Una sesión de marca personal no termina con una buena foto de perfil. Debe producir una biblioteca coherente para distintos mensajes: presentación, experiencia, proceso, oferta, prensa y vida cotidiana.
La planificación evita repetir el mismo encuadre con ropa diferente y permite que cada imagen tenga un uso claro.
1. Empieza por los lugares donde aparecerán las fotos
Reúne medidas y necesidades de la web, LinkedIn, notas de prensa, miniaturas y redes. Identifica dónde se necesita espacio para texto y qué imágenes deben funcionar como recorte cuadrado.
Construye una lista por función, no solo por pose: retrato principal, trabajando, interacción, herramientas, ambiente y detalles.
2. Diseña una historia visual coherente
Elige locaciones, vestuario y objetos que pertenezcan a tu trabajo real. La marca se siente creíble cuando la imagen amplifica una identidad existente en lugar de inventar un personaje.
Mantén una paleta y un tratamiento de luz compatibles, pero cambia distancia y acción para obtener variedad.
- Autoridad
- Cercanía
- Proceso y contexto
3. Prepara selección y entregas para uso continuo
Selecciona pensando en pares y secuencias. Una web necesita imágenes que dialoguen entre sí; una campaña social necesita variedad sin perder reconocimiento.

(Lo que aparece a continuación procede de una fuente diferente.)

(* ===== verification/Factory.v ===== *)
(** The repository a process is given ([app/storage/factory.py]): the choice of a backend,
    and a repository of either kind behind the one interface, so that what is proved of any
    repository holds of the one the settings name. *)
From S2P Require Export Config InMemory Postgres.

(** ** Either backend *)

Inductive AnyRepository :=
| OfMemory (m : InMemoryJobRepository)
| OfPostgres (p : PostgresJobRepository).

Definition res_map {A B} (f : A → B) (r : res A) : res B :=
  match r with Ok a => Ok (f a) | Raise e => Raise e end.

(** A method of one backend, on a repository that is that backend. *)
Definition via {T S A B} (inj : T → S) (f : A → B) (m : M (T * clock) A) (t : T) (c : clock)
    : res B * (S * clock) :=
  let '(r, (t', c')) := m (t, c) in (res_map f r, (inj t', c')).

(** A method call: the object's class decides. *)
Definition dispatch {A B C} (fm : A → C) (fp : B → C) (on_memory : M (InMemoryJobRepository * clock) A)
    (on_postgres : M (PostgresJobRepository * clock) B) : M (AnyRepository * clock) C := λ '(s, c),
  match s with
  | OfMemory m => via OfMemory fm on_memory m c
  | OfPostgres p => via OfPostgres fp on_postgres p c
  end.

Section Factory.
Context `{QueryPlan}.

(** A job of either backend. *)
Definition of_memory (x : ref (S := InMemoryJobRepository)) : loc + EvaluationJob := inl x.
Definition of_postgres (x : ref (S := PostgresJobRepository)) : loc + EvaluationJob := inr x.

#[export] Instance Any_repository : JobRepository AnyRepository := {|
  ref := loc + EvaluationJob;
  (** A job of the one backend never meets a repository of the other. *)
  deref s x := match s, x with
               | OfMemory m, inl l => deref m l
               | OfPostgres _, inl l => deref Memory.init l
               | _, inr j => j
               end;
  create j := dispatch of_memory of_postgres (create j) (create j);
  get id := dispatch of_memory of_postgres (get id) (get id);
  get_for_tenant id tenant := dispatch of_memory of_postgres (get_for_tenant id tenant) (get_for_tenant id tenant);
  list_recent tenant project limit :=
    dispatch (fmap of_memory) (fmap of_postgres) (list_recent tenant project limit) (list_recent tenant project limit);
  claim_next_queued := dispatch (fmap of_memory) (fmap of_postgres) claim_next_queued claim_next_queued;
  recover_stale_running cutoff := dispatch id id (recover_stale_running cutoff) (recover_stale_running cutoff);
  set_running id := dispatch of_memory of_postgres (set_running id) (set_running id);
  set_succeeded id v := dispatch of_memory of_postgres (set_succeeded id v) (set_succeeded id v);
  set_failed id m := dispatch of_memory of_postgres (set_failed id m) (set_failed id m);
  health_check := dispatch id id health_check health_check;
  close := dispatch id id close close;
|}.

(** ** The contract *)

Definition any_inv (s : AnyRepository) : Prop :=
  match s with OfMemory m => repo_inv m | OfPostgres p => repo_inv p end.
Definition any_view (s : AnyRepository) : store :=
  match s with OfMemory m => view m | OfPostgres p => view p end.
Definition any_reliable (s : AnyRepository) : Prop :=
  match s with OfMemory m => reliable m | OfPostgres p => reliable p end.
Definition any_held (s : AnyRepository) : gset UUID :=
  match s with OfMemory m => held m | OfPostgres p => held p end.
Definition any_tracks (s : AnyRepository) (x : loc + EvaluationJob) (id : UUID) : Prop :=
  match s, x with
  | OfMemory m, inl l => tracks m l id
  | OfPostgres p, inr j => tracks p j id
  | _, _ => False
  end.
(** A repository keeps its kind. *)
Definition any_le (s s' : AnyRepository) : Prop :=
  match s, s' with
  | OfMemory m, OfMemory m' => repo_le m m'
  | OfPostgres p, OfPostgres p' => repo_le p p'
  | _, _ => False
  end.

Lemma via_run {T S A B} (inj : T → S) (f : A → B) m t c r s' c' :
  via inj f m t c = (r, (s', c')) →
  ∃ r0 t', m (t, c) = (r0, (t', c')) ∧ r = res_map f r0 ∧ s' = inj t'.
Proof.
  unfold via. destruct (m (t, c)) as [r0 [t' c'']]. intros ?. simplify_eq. eauto.
Qed.

(** A law of [AnyRepository] is the law of the backend, about the backend's run. *)
Tactic Notation "via_backend" hyp(Hrun) uconstr(law) :=
  apply via_run in Hrun as (r0 & t' & Hrun & -> & ->); apply law in Hrun; [|assumption..].

(** The backend's storage error is the repository's. *)
Ltac backend_failed := split; [done|]; try split; first [done | by eexists].

Ltac transition_backend Hrun r0 :=
  let Ht := fresh in let Hr := fresh in
  destruct Hrun as (? & ? & Ht & Hr); destruct r0; (split_and!; [done|done| |]);
  (try by intros x [= <-]; apply Ht); (destruct Hr as [?|(? & [? ?] & ?)]; [by left|]);
  simplify_eq; right; backend_failed.

#[export] Instance Any_laws : RepositoryLaws AnyRepository.
Proof.
  refine {| repo_inv := any_inv; view := any_view; reliable := any_reliable; held := any_held;
            tracks := any_tracks; repo_le := any_le |}.
  - intros [m|p]; apply repo_inv_ok.
  - intros [m|p] [x|x] id; try (by intros _ []).
    + exact (tracks_deref m x id).
    + exact (tracks_deref p x id).
  - split; [by intros [m|p]; cbn [any_le]|].
    intros [m1|p1] [m2|p2] [m3|p3]; cbn [any_le]; try done; apply transitivity.
  - intros [m|p] [m'|p']; cbn [any_le any_view]; try done; apply repo_le_evolves.
  - intros [m|p] [m'|p'] [x|x] id; try (by intros _ []).
    + exact (repo_le_tracks m m' x id).
    + exact (repo_le_tracks p p' x id).
  - intros [m|p] [m'|p']; cbn [any_le any_reliable]; try done; apply repo_le_reliable.
  - intros [m|p] [m'|p']; cbn [any_le any_held]; try done; apply repo_le_held.
  - intros j [m|p] c r s' c' Hs Hj Hq Hn Hrun; via_backend Hrun create_spec;
      destruct Hrun as (? & ? & [(x & -> & ?)|(? & [? ->] & ?)]); split_and!; try done;
      first [right; backend_failed|left; by eexists].
  - intros id [m|p] c r s' c' Hs Hrun; via_backend Hrun get_spec;
      destruct Hrun as (? & ? & ? & [Hr|[? [? ->]]]); split_and!; try done;
      first [right; backend_failed|left]; cbn [any_view]; case_match; (destruct Hr as (x & -> & ?) || rewrite Hr); first [done|by eexists].
  - intros id tenant [m|p] c r s' c' Hs Hrun; via_backend Hrun get_for_tenant_spec;
      destruct Hrun as (? & ? & ? & [Hr|[? [? ->]]]); split_and!; try done;
      first [right; backend_failed|left]; cbn [any_view]; repeat case_match; (destruct Hr as (x & -> & ?) || rewrite Hr);
      first [done|by eexists].
  - intros tenant project limit [m|p] c r s' c' Hs Hl Hrun; via_backend Hrun list_recent_spec;
      destruct Hrun as (? & ? & ? & [(xs & -> & Hlist & Hxs)|[? [? ->]]]); split_and!; try done;
      first [right; backend_failed|left]; eexists; (split_and!; [done| |by apply Forall_fmap]);
      by rewrite <- list_fmap_compose.
  - intros [m|p] c r s' c' Hs Hrun; via_backend Hrun claim_next_queued_spec;
      destruct Hrun as (? & ? & [(-> & ?)|[(x & id & j & t1 & t2 & -> & ?)|(? & [? ->] & ?)]]);
      split_and!; try done;
      first [by left|right; right; backend_failed|right; left; by eexists _, id, j, t1, t2].
  - intros cutoff [m|p] c r s' c' Hs Hrun; via_backend Hrun recover_stale_running_spec;
      destruct Hrun as (? & ? & [(-> & ?)|(? & [? ->] & ?)]); split_and!; try done;
      first [by left|right; backend_failed].
  - intros id [m|p] c r s' c' Hs Hrun; via_backend Hrun set_running_spec; transition_backend Hrun r0.
  - intros id v [m|p] c r s' c' Hs Hv Hrun; via_backend Hrun set_succeeded_spec; transition_backend Hrun r0.
  - intros id msg [m|p] c r s' c' Hs Hrun; via_backend Hrun set_failed_spec; transition_backend Hrun r0.
  - intros [m|p] c r s' c' Hs Hrun; via_backend Hrun health_check_spec;
      destruct Hrun as (? & ? & ? & b & -> & ?); split_and!; try done; by exists b.
  - intros [m|p] c r s' c' Hs Hrun; via_backend Hrun close_spec;
      destruct Hrun as (? & ? & ? & ->); by split_and!.
Defined.

Lemma via_clocked {T S A B} (inj : T → S) (f : A → B) (m : M (T * clock) A) t c :
  clocked m → rest_of c (via inj f m t c).2.2.
Proof. intros Hm. generalize (Hm t c). unfold via, clock. by destruct (m (t, c)) as [? [? ?]]. Qed.

Lemma dispatch_clocked {A B C} (fm : A → C) (fp : B → C) on_memory on_postgres :
  clocked on_memory → clocked on_postgres → clocked (dispatch fm fp on_memory on_postgres).
Proof. intros ?? [m|p] c; by apply via_clocked. Qed.

#[export] Instance Any_clocked : ClockedRepository AnyRepository := {|
  create_clocked j := dispatch_clocked _ _ _ _ (create_clocked j) (create_clocked j);
  get_clocked id := dispatch_clocked _ _ _ _ (get_clocked id) (get_clocked id);
  get_for_tenant_clocked id tenant :=
    dispatch_clocked _ _ _ _ (get_for_tenant_clocked id tenant) (get_for_tenant_clocked id tenant);
  list_recent_clocked tenant project limit :=
    dispatch_clocked _ _ _ _ (list_recent_clocked tenant project limit)
      (list_recent_clocked tenant project limit);
  claim_next_queued_clocked := dispatch_clocked _ _ _ _ claim_next_queued_clocked claim_next_queued_clocked;
  recover_stale_running_clocked cutoff :=
    dispatch_clocked _ _ _ _ (recover_stale_running_clocked cutoff) (recover_stale_running_clocked cutoff);
  set_running_clocked id := dispatch_clocked _ _ _ _ (set_running_clocked id) (set_running_clocked id);
  set_succeeded_clocked id v :=
    dispatch_clocked _ _ _ _ (set_succeeded_clocked id v) (set_succeeded_clocked id v);
  set_failed_clocked id m := dispatch_clocked _ _ _ _ (set_failed_clocked id m) (set_failed_clocked id m);
  health_check_clocked := dispatch_clocked _ _ _ _ health_check_clocked health_check_clocked;
  close_clocked := dispatch_clocked _ _ _ _ close_clocked close_clocked;
|}.
End Factory.

(** ** The factory *)

Section Build.
(** SQLAlchemy: the engine of a database URL and [create_all] over it.  An engine connects
    when it is used; [create_all] creates the tables that are missing. *)
Context (create_async_engine : pystr → res PostgresJobRepository).
Context (create_all : PostgresJobRepository → res PostgresJobRepository).

Definition build_repository (s : Settings) : res AnyRepository :=
  if decide (storage_backend s = u"memory") then Ok (OfMemory Memory.init)
  else if decide (storage_backend s = u"postgres") then
    repository ← create_async_engine (database_url s);
    if auto_create_schema s then
      repository ← create_all repository;
      Ok (OfPostgres repository)
    else Ok (OfPostgres repository)
  else Raise (ValueExn (u"Unsupported storage backend: " ++ storage_backend s)).
End Build.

Entrega archivos de alta resolución y versiones optimizadas, con nombres claros. Conserva una lista de derechos y créditos cuando participan locaciones o colaboradores.
preguntas frecuentes
respuestas rápidas.
¿Cuántos cambios de ropa convienen?
Depende de los roles y mensajes que necesites representar. Dos o tres sistemas coherentes suelen ofrecer variedad sin consumir la sesión en cambios constantes.
¿Estudio o locación?
El estudio ofrece control y limpieza; una locación aporta contexto. La mejor elección depende de lo que tu audiencia necesita entender sobre tu trabajo.